**Problem details**
Lines with "None": pull these out of the listing below.

**Data records**
(** * numenta-apps: the start-model action and the chart widget

    A shallow embedding of
    - [unicorn/frontend/browser/actions/StartModel.js] (the Flux action that
      resolves a metric's min/max, creates the model and streams its data), and
    - the [Chart] React component wrapping Dygraphs,
    followed by the properties of the specification checked against them.

    JavaScript values are a small inductive type; numbers are IEEE doubles
    (the kernel's primitive floats).  Every external collaborator (database
    client, file client, model store) is a field of [ActionContext]; what the
    program does to the outside world is recorded as a trace of [event]s. *)

From Stdlib Require Import List String Ascii Bool ZArith Lia.
From Stdlib Require Import PrimFloat Uint63 DecimalString Sorted Floats.
Import ListNotations.
Open Scope string_scope.
Open Scope list_scope.

Set Implicit Arguments.
Set Warnings "-register-all".

(* ================================================================== *)
(** * JavaScript values *)
(* ================================================================== *)

(** The constructors an object can have been built with.  [instanceof Error]
    holds of every class but [CObject]. *)
Inductive jsclass : Type :=
| CObject | CError | CTypeError | CRangeError | CSyntaxError
| CDatabaseGetError | CDatabasePutError | CFilesystemGetError.

Inductive value : Type :=
| VUndef
| VNull
| VBool (b : bool)
| VNum (n : float)
| VStr (s : string)
| VArr (l : list value)
| VObj (c : jsclass) (fields : list (string * value)).

(** A computation of the language itself either yields or throws. *)
Inductive res (A : Type) : Type :=
| Ok (a : A)
| Throw (e : value).
Arguments Ok {A} a.
Arguments Throw {A} e.

Definition jsclass_eqb (a b : jsclass) : bool :=
  match a, b with
  | CObject, CObject | CError, CError | CTypeError, CTypeError
  | CRangeError, CRangeError | CSyntaxError, CSyntaxError
  | CDatabaseGetError, CDatabaseGetError
  | CDatabasePutError, CDatabasePutError
  | CFilesystemGetError, CFilesystemGetError => true
  | _, _ => false
  end.

Definition float_of_nat (n : nat) : float :=
  PrimFloat.of_uint63 (Uint63.of_Z (Z.of_nat n)).

(** [ToBoolean]: undefined, null, false, 0, NaN and the empty string are
    falsy, everything else is truthy. *)
Definition truthy (v : value) : bool :=
  match v with
  | VUndef | VNull => false
  | VBool b => b
  | VNum n => negb (PrimFloat.eqb n 0 || PrimFloat.is_nan n)
  | VStr s => negb (String.eqb s "")
  | VArr _ | VObj _ _ => true
  end.

(** [v instanceof Error] *)
Definition instanceofError (v : value) : bool :=
  match v with
  | VObj c _ => negb (jsclass_eqb c CObject)
  | _ => false
  end.

Definition instanceOf (c : jsclass) (v : value) : bool :=
  match v with
  | VObj c' _ => jsclass_eqb c c'
  | _ => false
  end.

Fixpoint lookup (k : string) (fields : list (string * value)) : option value :=
  match fields with
  | [] => None
  | (k', v) :: rest => if String.eqb k k' then Some v else lookup k rest
  end.

Definition string_of_nat (n : nat) : string :=
  NilEmpty.string_of_uint (Nat.to_uint n).

(** A property key that is a canonical array index ("0", "1", "12", ...). *)
Definition index_of_key (k : string) : option nat :=
  match NilEmpty.uint_of_string k with
  | Some u =>
      let n := Nat.of_uint u in
      if String.eqb (string_of_nat n) k then Some n else None
  | None => None
  end.

Definition TypeError (msg : string) : value :=
  VObj CTypeError [("message", VStr msg)].
Definition RangeError (msg : string) : value :=
  VObj CRangeError [("message", VStr msg)].
Definition SyntaxError (msg : string) : value :=
  VObj CSyntaxError [("message", VStr msg)].
Definition Error (msg : string) : value :=
  VObj CError [("message", VStr msg)].

(** [k in v].  Own properties only (what [Object.prototype] contributes is
    outside the model); on a primitive the operator throws. *)
Definition has_property (k : string) (v : value) : res bool :=
  match v with
  | VObj _ fields =>
      Ok (match lookup k fields with Some _ => true | None => false end)
  | VArr l =>
      Ok (String.eqb k "length" ||
          match index_of_key k with
          | Some i => Nat.ltb i (List.length l)
          | None => false
          end)
  | _ => Throw (TypeError "Cannot use 'in' operator to search for a key in a primitive")
  end.

(** [v[k]] (and [v.k]).  Reading a property of undefined or null throws;
    a missing property reads as undefined. *)
Definition get (v : value) (k : string) : res value :=
  match v with
  | VUndef | VNull => Throw (TypeError "Cannot read property of undefined or null")
  | VObj _ fields =>
      Ok (match lookup k fields with Some x => x | None => VUndef end)
  | VArr l =>
      if String.eqb k "length" then Ok (VNum (float_of_nat (List.length l)))
      else Ok (match index_of_key k with
               | Some i => nth i l VUndef
               | None => VUndef
               end)
  | VStr s =>
      if String.eqb k "length" then Ok (VNum (float_of_nat (String.length s)))
      else Ok (match index_of_key k with
               | Some i =>
                   match String.get i s with
                   | Some c => VStr (String c EmptyString)
                   | None => VUndef
                   end
               | None => VUndef
               end)
  | VBool _ | VNum _ => Ok VUndef
  end.

(** ** Built-ins and helpers that live outside the action

    [JSON], [Date], string-to-number conversion and the two identifier
    helpers of [lib/Utils] are taken as parameters. *)
Record Builtins : Type := {
  (** [JSON.parse(v)]; [None] when it throws a [SyntaxError]. *)
  JSON_parse : value -> option value;
  (** [JSON.stringify(v)] *)
  JSON_stringify : value -> string;
  (** the time value of [new Date(v)], NaN for an invalid date *)
  Date_time : value -> float;
  (** [toISOString] of a date with a finite time value *)
  Date_isoformat : float -> string;
  (** [ToNumber] on strings, arrays and objects *)
  ToNumber_other : value -> float;
  (** [Utils.generateModelId(filename, metric)] *)
  generateModelId : string -> string -> string;
  (** [Utils.generateDataId(filename, metric, timestamp)], the timestamp
      being a [Date] given by its time value *)
  generateDataId : string -> string -> float -> string
}.

Section Language.
Variable B : Builtins.

(** [ToNumber(v)], which is what [new Number(v).valueOf()] returns. *)
Definition ToNumber (v : value) : float :=
  match v with
  | VNum n => n
  | VUndef => PrimFloat.nan
  | VNull => 0%float
  | VBool b => if b then 1%float else 0%float
  | _ => ToNumber_other B v
  end.

(** [new Date(t).toISOString()] throws on an invalid date. *)
Definition Date_toISOString (t : float) : res string :=
  if PrimFloat.is_nan t || PrimFloat.is_infinity t
  then Throw (RangeError "Invalid time value")
  else Ok (Date_isoformat B t).

(** [x > 0] *)
Definition gt0 (v : value) : bool := PrimFloat.ltb 0%float (ToNumber v).

(** [v.length > 0].  The length of an array or of a string is the number of
    its elements, so the comparison is decided on the list itself; any other
    value has its [length] property read and compared as a number. *)
Definition length_gt0 (v : value) : res bool :=
  match v with
  | VArr l => Ok (match l with [] => false | _ :: _ => true end)
  | VStr s => Ok (negb (String.eqb s ""))
  | _ =>
      match get v "length" with
      | Ok len => Ok (gt0 len)
      | Throw e => Throw e
      end
  end.

End Language.

(** [a.push(x)]: only arrays have the method. *)
Definition push (a x : value) : res value :=
  match a with
  | VArr l => Ok (VArr (l ++ [x]))
  | VUndef | VNull => Throw (TypeError "Cannot read property of undefined or null")
  | _ => Throw (TypeError "push is not a function")
  end.

(** Modelled from the spec: the error kinds of [lib/UserError], which is not
    among the sources.  Each is an [Error] subclass that wraps the underlying
    collaborator failure. *)
Definition UserError (kind : jsclass) (cause : value) : value :=
  VObj kind [("message", cause)].
Definition DatabaseGetError := UserError CDatabaseGetError.
Definition DatabasePutError := UserError CDatabasePutError.
Definition FilesystemGetError := UserError CFilesystemGetError.

(* ================================================================== *)
(** * Effects: traces, promises and go-blocks *)
(* ================================================================== *)

Inductive action : Type := SendDataAction | StopModelAction.

(** The two promises in play: the one the exported action returns and the
    one [streamData] returns. *)
Inductive promise : Type := StartModelPromise | StreamDataPromise.

Definition promise_eqb (p q : promise) : bool :=
  match p, q with
  | StartModelPromise, StartModelPromise
  | StreamDataPromise, StreamDataPromise => true
  | _, _ => false
  end.

(** Everything the action does to its collaborators, in program order. *)
Inductive event : Type :=
| LogDebug (msg : string)                      (* log.debug(msg) *)
| ConsoleError (v : value)                     (* console.error(v) *)
| GetMetric (metricId : string)                (* databaseClient.getMetric *)
| GetStatistics (filename : string)            (* fileClient.getStatistics *)
| PutMetric (metric : value)                   (* databaseClient.putMetric *)
| GetMetricDatas (query : value)               (* databaseClient.getMetricDatas *)
| GetData (filename : string)                  (* fileClient.getData *)
| PutMetricDatas (rows : value)                (* databaseClient.putMetricDatas *)
| ExecuteAction (a : action) (payload : value) (* actionContext.executeAction *)
| DispatchStartModelSuccess (modelId : string) (* actionContext.dispatch *)
| CreateModel (modelId : string) (stats : value) (* modelClient.createModel *)
| Resolve (p : promise) (v : value)            (* resolve(v) of promise p *)
| Reject (p : promise) (v : value)             (* reject(v) of promise p *)
| Uncaught (e : value).                        (* an exception nobody catches *)

Definition trace : Type := list event.

Inductive pstate : Type :=
| Pending
| Fulfilled (v : value)
| Rejected (v : value).

(** A promise is settled by the first call of its [resolve] or [reject];
    later calls do nothing. *)
Fixpoint settled (p : promise) (t : trace) : pstate :=
  match t with
  | [] => Pending
  | Resolve q v :: rest =>
      if promise_eqb p q then Fulfilled v else settled p rest
  | Reject q v :: rest =>
      if promise_eqb p q then Rejected v else settled p rest
  | _ :: rest => settled p rest
  end.

Definition is_send (e : event) : bool :=
  match e with ExecuteAction SendDataAction _ => true | _ => false end.
Definition is_stop (e : event) : bool :=
  match e with ExecuteAction StopModelAction _ => true | _ => false end.
Definition is_getStatistics (e : event) : bool :=
  match e with GetStatistics _ => true | _ => false end.
Definition is_putMetric (e : event) : bool :=
  match e with PutMetric _ => true | _ => false end.
Definition is_putMetricDatas (e : event) : bool :=
  match e with PutMetricDatas _ => true | _ => false end.
Definition is_filesystem (e : event) : bool :=
  match e with GetStatistics _ | GetData _ => true | _ => false end.
Definition is_resolve_of (p : promise) (e : event) : bool :=
  match e with Resolve q _ => promise_eqb p q | _ => false end.
(** the event settles (or tries to settle) promise [p] *)
Definition about (p : promise) (e : event) : bool :=
  match e with
  | Resolve q _ | Reject q _ => promise_eqb p q
  | _ => false
  end.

**Result for this exercise**
  | [] => None
      if String.eqb (string_of_nat n) k then Some n else None
  | None => None
      Ok (match lookup k fields with Some _ => true | None => false end)
          | None => false
      Ok (match lookup k fields with Some x => x | None => VUndef end)
               | None => VUndef
                   | None => VUndef
               | None => VUndef
  (** [JSON.parse(v)]; [None] when it throws a [SyntaxError]. *)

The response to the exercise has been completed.